## Available data

Lemma storage_upsert_ids_Ok self ids vectors payloads w :
  result (QdrantStorage.upsert ext self ids vectors payloads w) = Ok () →
  record_ids (server (world (QdrantStorage.upsert ext self ids vectors payloads w)))
    (QdrantStorage.collection self)
  = record_ids (server w) (QdrantStorage.collection self) ∪ list_to_set ids.
Proof.
  rewrite storage_upsert_run. destruct (mapM _ _) as [pts|] eqn:Hpts; [|done].
  intros (c & Hc & _ & _ & ->)%client_upsert_Ok.
  by rewrite (record_ids_upsert _ _ _ _ _ Hc), (build_points_ids _ _ _ _ Hpts).
Qed.

Lemma storage_upsert_ids_any self ids vectors payloads w name :
  record_ids (server (world (QdrantStorage.upsert ext self ids vectors payloads w))) name
  = record_ids (server w) name
  ∨ name = QdrantStorage.collection self
    ∧ record_ids (server (world (QdrantStorage.upsert ext self ids vectors payloads w))) name
      = record_ids (server w) name ∪ list_to_set ids.
Proof.
  rewrite storage_upsert_run. destruct (mapM _ _) as [pts|] eqn:Hpts; [|by left].
  destruct (client_upsert_server ext (QdrantStorage.client self)
              (QdrantStorage.collection self) pts w) as [->|(c & Hc & _ & ->)]; [by left|].
  destruct (decide (name = QdrantStorage.collection self)) as [->|Hne].
  - right. split; [done|].
    by rewrite (record_ids_upsert _ _ _ _ _ Hc), (build_points_ids _ _ _ _ Hpts).
  - left. unfold record_ids. by rewrite lookup_insert_ne.
Qed.

(** X5.  [QdrantStorage.upsert] never deletes: an id stored in any
    collection before the call is stored in it after the call, whether the
    call returned or raised. *)
Theorem upsert_never_deletes self ids vectors payloads w name id :
  id ∈ record_ids (server w) name →
  id ∈ record_ids (server (world (QdrantStorage.upsert ext self ids vectors payloads w))) name.
Proof.
  intros Hid. destruct (storage_upsert_ids_any self ids vectors payloads w name)
    as [->|[_ ->]]; [done|]. apply elem_of_union. by left.
Qed.

(** X6.  Ingesting a shorter version of a source on top of a longer one
    replaces nothing but the first records: the ids of the collection are
    those of the first upsert, so the records of the chunks the new version
    no longer has stay in the store. *)
Theorem shorter_reingestion_keeps_stale_ids self source_id long short v1 p1 v2 p2 w :
  (length short ≤ length long)%nat →
  result (QdrantStorage.upsert ext self (upsert_ids source_id long) v1 p1 w) = Ok () →
  let col := QdrantStorage.collection self in
  let w1 := world (QdrantStorage.upsert ext self (upsert_ids source_id long) v1 p1 w) in
  let w2 := world (QdrantStorage.upsert ext self (upsert_ids source_id short) v2 p2 w1) in
  record_ids (server w2) col = record_ids (server w1) col
  ∧ ∀ i, (i < length long)%nat → derive_id source_id i ∈ record_ids (server w2) col.
Proof.
  intros Hle Hok col w1 w2.
  pose proof (storage_upsert_ids_Ok _ _ _ _ _ Hok) as H1. fold col w1 in H1.
  assert (Hsub : (list_to_set (upsert_ids source_id short) : gset string)
                 ⊆ record_ids (server w1) col).
  { rewrite H1. intros id Hid. apply elem_of_union. right.
    apply elem_of_list_to_set. apply elem_of_list_to_set in Hid.
    rewrite (upsert_ids_prefix source_id short long Hle) in Hid.
    apply elem_of_take in Hid as (i & Hi & _). apply list_elem_of_lookup. eauto. }
  assert (H2 : record_ids (server w2) col = record_ids (server w1) col).
  { subst w2. destruct (storage_upsert_ids_any self (upsert_ids source_id short) v2 p2 w1 col)
      as [->|[_ ->]]; [done|].
    rewrite (comm_L (∪)). by apply subseteq_union_1_L. }
  split; [done|]. intros i Hi. rewrite H2, H1. apply elem_of_union. right.
  apply elem_of_list_to_set, list_elem_of_lookup. exists i. by apply upsert_ids_lookup.
Qed.

End storage.

(** ** Ids of different chunks *)

Lemma pretty_N_char_digit x : pretty_N_char x ∈ digits.
Proof.
  unfold pretty_N_char, digits.
  repeat case_match; repeat (rewrite elem_of_cons); tauto.
Qed.

Lemma pretty_N_go_digits x s :
  Forall (λ c, c ∈ digits) (list_ascii_of_string s) →
  Forall (λ c, c ∈ digits) (list_ascii_of_string (pretty_N_go x s)).
Proof.
  revert s. induction (N.lt_wf_0 x) as [x _ IH]; intros s Hs.
  destruct (decide (x = 0)%N) as [->|Hx]; [by rewrite pretty_N_go_0|].
  rewrite pretty_N_go_step by lia. apply IH; [apply N.div_lt; lia|].
  simpl. constructor; [apply pretty_N_char_digit | done].
Qed.

Lemma pretty_nat_digits (n : nat) :
  Forall (λ c, c ∈ digits) (list_ascii_of_string (pretty n)).
Proof.
  unfold pretty, pretty_nat, pretty, pretty_N.
  destruct (decide _); [|by apply pretty_N_go_digits].
  simpl. constructor; [|done]. unfold digits. apply elem_of_cons. by left.
Qed.

Lemma colon_not_digit : ":"%char ∉ digits.
Proof. unfold digits. repeat (rewrite not_elem_of_cons). repeat split; try done. apply not_elem_of_nil. Qed.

## Your instructions
Scan the material above for the string "call", and copy every line where it is found.

## Expected answer
    collection before the call is stored in it after the call, whether the
    call returned or raised. *)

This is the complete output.